Effects on lipid profile

T2DM patients have usually atherogenic dyslipidemia, depicted by high triglycerides and low-density lipoprotein cholesterol (LDL-C) levels, accompanied by low levels of high-density lipoprotein cholesterol (HDL-C). The upsurge of very-low-density lipoprotein particles seems to be the core atherogenic dyslipidemia in T2DM, which is partially secondary to insulin resistance [26]. In a study aimed to establish tirzepatde influence on lipid profile [27], at 26 weeks the three dosages of the drug decreased the levels of apoB, apoC-III levels, large triglyceride-rich lipoprotein particles, and small low-density lipoprotein particles compared with both placebo and dulaglutide. Patients with high baseline triglycerides (≥ 150 mg/dL) levels showed a relatively greater reduction in apoC-III compared with those presenting normal levels. The dose-dependent decrease in apoC-III seems to partially explain the reduction in triglycerides following tirzepatide treatment, independently of weight loss. A net improvement in insulin sensitivity and a dose-dependent increase in preheparin plasma levels were also observed [27].

A novel cardiometabolic therapeutic prospect

Cardiometabolic diseases as diabetes mellitus, heart disease, overweight, obesity, hypertension, hyperlipidemia and its multiple macro and microvascular complications (ischemic cardiomyopathy, stroke, chronic kidney disease, retinopathy, peripheral neuropathy, etc.) are conditions closely related to each other and constitute at present time the leading cause of morbility, disability and death in the world [28].

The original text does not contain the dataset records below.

(** The fine added by a repeated imposition: the second call finds the amount
    the first one left and adds nothing to it. *)
Lemma fine_amount_stable (E : Env) (s m : string) (fee fine : Z)
    (existing : option FeeDoc.t) :
  let d1 := upsertedDoc E s m (fineUpdateObj s m fee fine existing) existing in
  FeeDoc.lateFineAmount
    (upsertedDoc E s m (fineUpdateObj s m fee fine (Some d1)) (Some d1)) =
  FeeDoc.lateFineAmount d1.
Proof.
  destruct existing as [d|]; simpl;
    [destruct (FeeDoc.lateFineAmount d) as [x|]; simpl|];
    repeat (match goal with
            | |- context [?a =? ?b] => destruct (Z.eqb_spec a b); simpl
            end);
    f_equal; lia.
Qed.

(** The amount a first imposition leaves: the stored one when it is nonzero,
    otherwise the fine. *)
Lemma fine_amount_first (E : Env) (s m : string) (fee fine : Z)
    (existing : option FeeDoc.t) :
  let prior :=
    match existing with
    | Some d => FeeDoc.lateFineAmount d
    | None => None
    end in
  FeeDoc.lateFineAmount
    (upsertedDoc E s m (fineUpdateObj s m fee fine existing) existing) =
  if truthy prior then prior else Some fine.
Proof.
  destruct existing as [d|]; simpl; [|reflexivity].
  destruct (FeeDoc.lateFineAmount d) as [x|]; simpl; [|reflexivity].
  destruct (Z.eqb_spec x 0); simpl; f_equal; lia.
Qed.

(** C1.  Imposing the fine twice in a row on a month that is not paid leaves
    the record with the [lateFineAmount] a single call produces; a single
    call adds the class's fine only when the record had no nonzero
    [lateFineAmount] before. *)
Theorem impose_twice_same_fine (E : Env) (db : Db) (s m : string) :
  isPaid (FeePayments db !! (s, m)) = false ->
  let once := dbAfter (IMPOSE_LATE_FINE E s m) db in
  let twice := dbAfter (IMPOSE_LATE_FINE E s m) once in
  FeeDoc.lateFineAmount <$> FeePayments twice !! (s, m) =
    FeeDoc.lateFineAmount <$> FeePayments once !! (s, m) /\
  forall cls,
    faultless E -> s <> "" -> m <> "" -> hasClass db s cls ->
    let prior := FeePayments db !! (s, m) ≫= FeeDoc.lateFineAmount in
    FeeDoc.lateFineAmount <$> FeePayments once !! (s, m) =
      Some (if truthy prior then prior
            else Some (js_nullish (ClassDoc.lateFineAmount cls) 500)).
Proof.
  intros Hunpaid once twice. split.
  - destruct (impose_outcome E db s m) as [Hsame|(cls & Hcls & _ & Hdb)].
    + unfold twice. fold once in Hsame. rewrite Hsame. fold once.
      rewrite Hsame. reflexivity.
    + fold once in Hdb.
      destruct (impose_outcome E once s m) as [Hsame|(cls' & Hcls' & _ & Hdb')].
      * fold twice in Hsame. rewrite Hsame. reflexivity.
      * fold twice in Hdb'.
        assert (cls = cls').
        { apply (hasClass_functional db once s); auto; rewrite Hdb; reflexivity. }
        subst cls'. rewrite Hdb'. simpl. rewrite lookup_insert_eq. simpl.
        rewrite Hdb at 3. simpl. rewrite lookup_insert_eq. simpl. f_equal.
        rewrite Hdb. simpl. rewrite lookup_insert_eq.
        apply fine_amount_stable.
  - intros cls Hnf Hs Hm Hcls prior.
    destruct (impose_succeeds E Hnf db s m cls Hs Hm Hcls Hunpaid) as [Hdb _].
    fold once in Hdb. rewrite Hdb. simpl. rewrite lookup_insert_eq. simpl.
    f_equal. rewrite fine_amount_first. unfold prior.
    destruct (FeePayments db !! (s, m)); reflexivity.
Qed.

Lemma impose_twice_same_fine_witness :
  let once := dbAfter (IMPOSE_LATE_FINE sampleEnv "s1" "March") sampleDb in
  let twice := dbAfter (IMPOSE_LATE_FINE sampleEnv "s1" "March") once in
  FeeDoc.lateFineAmount <$> FeePayments twice !! ("s1", "March") = Some (Some 100) /\
  FeeDoc.lateFineAmount <$> FeePayments once !! ("s1", "March") = Some (Some 100).
Proof.
  destruct (impose_twice_same_fine sampleEnv sampleDb "s1" "March" eq_refl)
    as [Hsame Hfirst].
  specialize (Hfirst (ClassDoc.mk (Some 500) (Some 100) ["s1"])
                (fun n => eq_refl) ltac:(discriminate) ltac:(discriminate)).
  simpl in Hsame, Hfirst.
  assert (Hone :
    FeeDoc.lateFineAmount <$>
      FeePayments (dbAfter (IMPOSE_LATE_FINE sampleEnv "s1" "March") sampleDb)
        !! ("s1", "March") = Some (Some 100)).
  { apply Hfirst. exists (sampleStudent (Some "cA")), "cA".
    repeat split; reflexivity. }
  split; [rewrite Hsame|]; exact Hone.
Defined.

(** C7.  The two paths resolve a missing fee policy differently.  For a
    student whose class has no [fee], marking a payment (either mode) seeds
    [baseAmount] with 0 while imposing a fine seeds it with 1000; and when
    the class has no [lateFineAmount], imposing a fine charges 500. *)
Theorem fee_policy_defaults_diverge (E : Env) (db : Db) (s m : string)
    (status : option string) (adv : bool) (cls : ClassDoc.t) :
  faultless E -> s <> "" -> m <> "" ->
  hasClass db s cls ->
  FeePayments db !! (s, m) = None ->
  (ClassDoc.fee cls = None ->
   FeeDoc.baseAmount <$>
     feeAfter (MARK_FEE_PAYMENT_STATUS E s (MonthLabel m) status adv) db s m =
     Some (Some 0) /\
   FeeDoc.baseAmount <$>
     feeAfter (MARK_FEE_PAYMENT_STATUS E s (MonthList [m]) status adv) db s m =
     Some (Some 0) /\
   FeeDoc.baseAmount <$> feeAfter (IMPOSE_LATE_FINE E s m) db s m =
     Some (Some 1000)) /\
  (ClassDoc.lateFineAmount cls = None ->
   FeeDoc.lateFineAmount <$> feeAfter (IMPOSE_LATE_FINE E s m) db s m =
     Some (Some 500)).
Proof.
  intros Hnf Hs Hm Hcls Hnone.
  destruct (impose_succeeds E Hnf db s m cls Hs Hm Hcls) as [Hdb _].
  { rewrite Hnone. reflexivity. }
  split.
  - intros Hfee. repeat split.
    + unfold feeAfter. rewrite (mark_single_succeeds E Hnf db s m status adv cls Hcls).
      simpl. rewrite lookup_insert_eq, Hnone, Hfee. reflexivity.
    + unfold feeAfter. rewrite (mark_bulk_succeeds E Hnf db s [m] status adv cls Hcls).
      simpl. rewrite lookup_insert_eq, Hnone, Hfee. reflexivity.
    + rewrite feeAfter_dbAfter, Hdb. simpl.
      rewrite lookup_insert_eq, Hnone, Hfee. reflexivity.
  - intros Hfine. rewrite feeAfter_dbAfter, Hdb. simpl.
    rewrite lookup_insert_eq, Hnone, Hfine. reflexivity.
Qed.

Lemma fee_policy_defaults_diverge_witness :
  (FeeDoc.baseAmount <$>
     feeAfter (MARK_FEE_PAYMENT_STATUS sampleEnv "s2" (MonthLabel "March")
                 (Some "paid") false) sampleDb "s2" "March" = Some (Some 0) /\
   FeeDoc.baseAmount <$>
     feeAfter (MARK_FEE_PAYMENT_STATUS sampleEnv "s2" (MonthList ["March"])
                 (Some "paid") false) sampleDb "s2" "March" = Some (Some 0) /\
   FeeDoc.baseAmount <$>
     feeAfter (IMPOSE_LATE_FINE sampleEnv "s2" "March") sampleDb "s2" "March" =
     Some (Some 1000)) /\
  FeeDoc.lateFineAmount <$>
    feeAfter (IMPOSE_LATE_FINE sampleEnv "s2" "March") sampleDb "s2" "March" =
    Some (Some 500).
Proof.
  destruct (fee_policy_defaults_diverge sampleEnv sampleDb "s2" "March"
              (Some "paid") false (ClassDoc.mk None None ["s2"]))
    as [Hfee Hfine].
  - intros n. reflexivity.
  - discriminate.
  - discriminate.
  - exists (sampleStudent (Some "cB")), "cB". repeat split; reflexivity.
  - reflexivity.
  - split; [apply Hfee|apply Hfine]; reflexivity.
Defined.

(** ** Marking payments *)

(** C10.  A student that exists but whose [studentClass] does not resolve to
    a class document cannot be marked: the handler throws the 404 error
    "Student class not found." before any write, answers with it, and the
    database stays as it was. *)
Theorem mark_requires_resolvable_class (E : Env) (db : Db) (s : string)
    (months : Months) (status : option string) (adv : bool) (st : StudentDoc.t) :
  faultless E ->
  Students db !! s = Some st ->
  match StudentDoc.studentClass st with
  | Some c => Classes db !! c
  | None => None
  end = None ->
  mark_try E s months status adv (started db) =
    (Throw (ApiError 404 "Student class not found."),
     mkWorld db (InProgress db) 2 None None) /\
  MARK_FEE_PAYMENT_STATUS E s months status adv (idle db) =
    (Ok tt,
     mkWorld db Aborted 2
       (Some (mkResponse 404 (Failure "Student class not found."))) None).
Proof.
  intros Hnf Hst Hcls. exact (mark_without_class E Hnf db s months status adv st Hst Hcls).
Qed.

Lemma mark_requires_resolvable_class_witness :
  mark_try sampleEnv "s3" (MonthLabel "March") (Some "paid") false
    (started sampleDb) =
    (Throw (ApiError 404 "Student class not found."),
     mkWorld sampleDb (InProgress sampleDb) 2 None None) /\
  MARK_FEE_PAYMENT_STATUS sampleEnv "s3" (MonthLabel "March") (Some "paid") false
    (idle sampleDb) =
    (Ok tt,
     mkWorld sampleDb Aborted 2
       (Some (mkResponse 404 (Failure "Student class not found."))) None).
Proof.
  apply (mark_requires_resolvable_class sampleEnv sampleDb "s3"
           (MonthLabel "March") (Some "paid") false (sampleStudent (Some "cZ"))).
  - intros n. reflexivity.
  - reflexivity.
  - reflexivity.
Defined.

Lemma bulkWrite_cons (E : Env) (op : UpdateOne) (rest : list UpdateOne) (d : Db) :
  (bulkWrite E (op :: rest) d).2 =
  (bulkWrite E rest
     (findOneAndUpdate E (filter_student op) (filter_month op) (update op) d).2).2.
Proof.
  simpl. destruct (bulkWrite E rest _) as [r d2]. reflexivity.
Qed.

(** An update that does not set [baseAmount] keeps the one of the document
    it matches. *)
Lemma applyUpdate_baseAmount (u : UpdateObj) (d : FeeDoc.t) :
  FeeDoc.baseAmount (upd_set u) = None ->
  FeeDoc.baseAmount (applyUpdate u d) = FeeDoc.baseAmount d.
Proof.
  intros Hu. unfold applyUpdate.
  destruct (upd_inc_lateFineAmount u); simpl; rewrite Hu; reflexivity.
Qed.

Lemma findOneAndUpdate_keeps_baseAmount (E : Env) (s m : string) (u : UpdateObj)
    (d : Db) (k : string * string) (r : FeeDoc.t) :
  FeeDoc.baseAmount (upd_set u) = None ->
  FeePayments d !! k = Some r ->
  exists r',
    FeePayments (findOneAndUpdate E s m u d).2 !! k = Some r' /\
    FeeDoc.baseAmount r' = FeeDoc.baseAmount r.
Proof.
  intros Hu Hr. simpl. destruct (decide ((s, m) = k)) as [<-|Hne].
  - rewrite lookup_insert_eq, Hr. eexists. split; [reflexivity|].
    simpl. apply applyUpdate_baseAmount, Hu.
  - rewrite lookup_insert_ne by exact Hne. eauto.
Qed.

Lemma bulkWrite_keeps_baseAmount (E : Env) (ops : list UpdateOne) :
  Forall (fun op => FeeDoc.baseAmount (upd_set (update op)) = None) ops ->
  forall (d : Db) (k : string * string) (r : FeeDoc.t),
    FeePayments d !! k = Some r ->
    exists r',
      FeePayments (bulkWrite E ops d).2 !! k = Some r' /\
      FeeDoc.baseAmount r' = FeeDoc.baseAmount r.
Proof.
  induction 1 as [|op rest Hop _ IH]; intros d k r Hr.
  - simpl. eauto.
  - rewrite bulkWrite_cons.
    destruct (findOneAndUpdate_keeps_baseAmount E (filter_student op)
                (filter_month op) (update op) d k r Hop Hr) as (r1 & Hr1 & Hb1).
    destruct (IH _ k r1 Hr1) as (r2 & Hr2 & Hb2).
    exists r2. split; [exact Hr2|congruence].
Qed.

(** No fee marking, in either mode and whatever the store does, changes the
    [baseAmount] of a record that already exists. *)
Lemma mark_keeps_baseAmount (E : Env) (db : Db) (s : string) (months : Months)
    (status : option string) (adv : bool) (k : string * string) (r : FeeDoc.t) :
  FeePayments db !! k = Some r ->
  exists r',
    FeePayments (dbAfter (MARK_FEE_PAYMENT_STATUS E s months status adv) db) !! k
      = Some r' /\
    FeeDoc.baseAmount r' = FeeDoc.baseAmount r.
Proof.
  intros Hr.
  destruct (mark_outcome E db s months status adv) as [Hsame|(cls & _ & Hdb)].
  - rewrite Hsame. eauto.
  - destruct months as [ms|m|]; [| |contradiction]; rewrite Hdb.
    + apply bulkWrite_keeps_baseAmount; [|exact Hr].
      apply Forall_forall. intros op Hop.
      apply list_elem_of_In, in_map_iff in Hop. destruct Hop as (x & <- & _).
      reflexivity.
    + apply (findOneAndUpdate_keeps_baseAmount E s m
               (singleUpdateObj E s m status adv (js_or (ClassDoc.fee cls) 0))
               db k r eq_refl Hr).
Qed.

(** C2.  For a student with an assigned class, marking a month as paid in
    single-month mode leaves the month's record with [status = "paid"],
    [lateFine = false] and [finePaid = true]; its [baseAmount] is the class
    fee when the call creates the record and the stored one otherwise; and
    once the record exists no fee marking, whatever its arguments and
    whatever the store does, changes its [baseAmount]. *)
Theorem mark_paid_record (E : Env) (db : Db) (s m : string) (adv : bool)
    (cls : ClassDoc.t) :
  faultless E ->
  hasClass db s cls ->
  let db1 :=
    dbAfter (MARK_FEE_PAYMENT_STATUS E s (MonthLabel m) (Some "paid") adv) db in
  exists r,
    FeePayments db1 !! (s, m) = Some r /\
    FeeDoc.status r = Some "paid" /\
    FeeDoc.lateFine r = Some false /\
    FeeDoc.finePaid r = Some true /\
    FeeDoc.baseAmount r =
      match FeePayments db !! (s, m) with
      | Some old => FeeDoc.baseAmount old
      | None => Some (js_or (ClassDoc.fee cls) 0)
      end /\
    (forall fee, ClassDoc.fee cls = Some fee ->
       FeePayments db !! (s, m) = None -> FeeDoc.baseAmount r = Some fee) /\
    (forall E' db2 r2 s' months' status' adv',
       FeePayments db2 !! (s, m) = Some r2 ->
       FeeDoc.baseAmount <$>
         FeePayments
           (dbAfter (MARK_FEE_PAYMENT_STATUS E' s' months' status' adv') db2)
           !! (s, m) = Some (FeeDoc.baseAmount r2)).
Proof.
  intros Hnf Hcls db1.
  assert (Hdb1 : db1 =
    with_FeePayments
      (insert (s, m)
         (upsertedDoc E s m
            (singleUpdateObj E s m (Some "paid") adv (js_or (ClassDoc.fee cls) 0))
            (FeePayments db !! (s, m)))) db).
  { unfold db1, dbAfter.
    rewrite (mark_single_succeeds E Hnf db s m (Some "paid") adv cls Hcls).
    reflexivity. }
  eexists. split; [rewrite Hdb1; simpl; apply lookup_insert_eq|].
  assert (Hbase :
    FeeDoc.baseAmount
      (upsertedDoc E s m
         (singleUpdateObj E s m (Some "paid") adv (js_or (ClassDoc.fee cls) 0))
         (FeePayments db !! (s, m))) =
    match FeePayments db !! (s, m) with
    | Some old => FeeDoc.baseAmount old
    | None => Some (js_or (ClassDoc.fee cls) 0)
    end).
  { destruct (FeePayments db !! (s, m)); reflexivity. }
  repeat split.
  - destruct (FeePayments db !! (s, m)); reflexivity.
  - destruct (FeePayments db !! (s, m)); reflexivity.
  - destruct (FeePayments db !! (s, m)); reflexivity.
  - exact Hbase.
  - intros fee Hfee Hnone. rewrite Hbase, Hnone, Hfee. simpl.
    destruct (Z.eqb_spec fee 0); congruence.
  - intros E' db2 r2 s' months' status' adv' Hr2.
    destruct (mark_keeps_baseAmount E' db2 s' months' status' adv' (s, m) r2 Hr2)
      as (r' & Hr' & Hb').
    rewrite Hr'. simpl. congruence.
Qed.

The molecular and cellular alterations that lead to these diseases begin many years before clinical manifestations become apparent. The development of a manifold single pharmacological agent like tirzepatide that has the ability to significantly lower glucose levels, as well as improve insulin sensitivity, reduce weight and amend dyslipidemia at an early clinical stage is enormously important. Therefore, this compound seems to be not solely a new antidiabetic medication. Tirzepatide, administered as a weekly subcutaneous injection, and additional dual GLP-1/GIP receptor agonists that could eventually be developed in the future seem to be a promising furthest advance for the management of several cardiometabolic settings. Obviously, it is too early to be overly hopeful since it is still necessary to determine the long-term effects of these compounds and properly verify the potential cardiovascular benefits. Anyway, we are currently facing a novel and very appealing therapeutic option.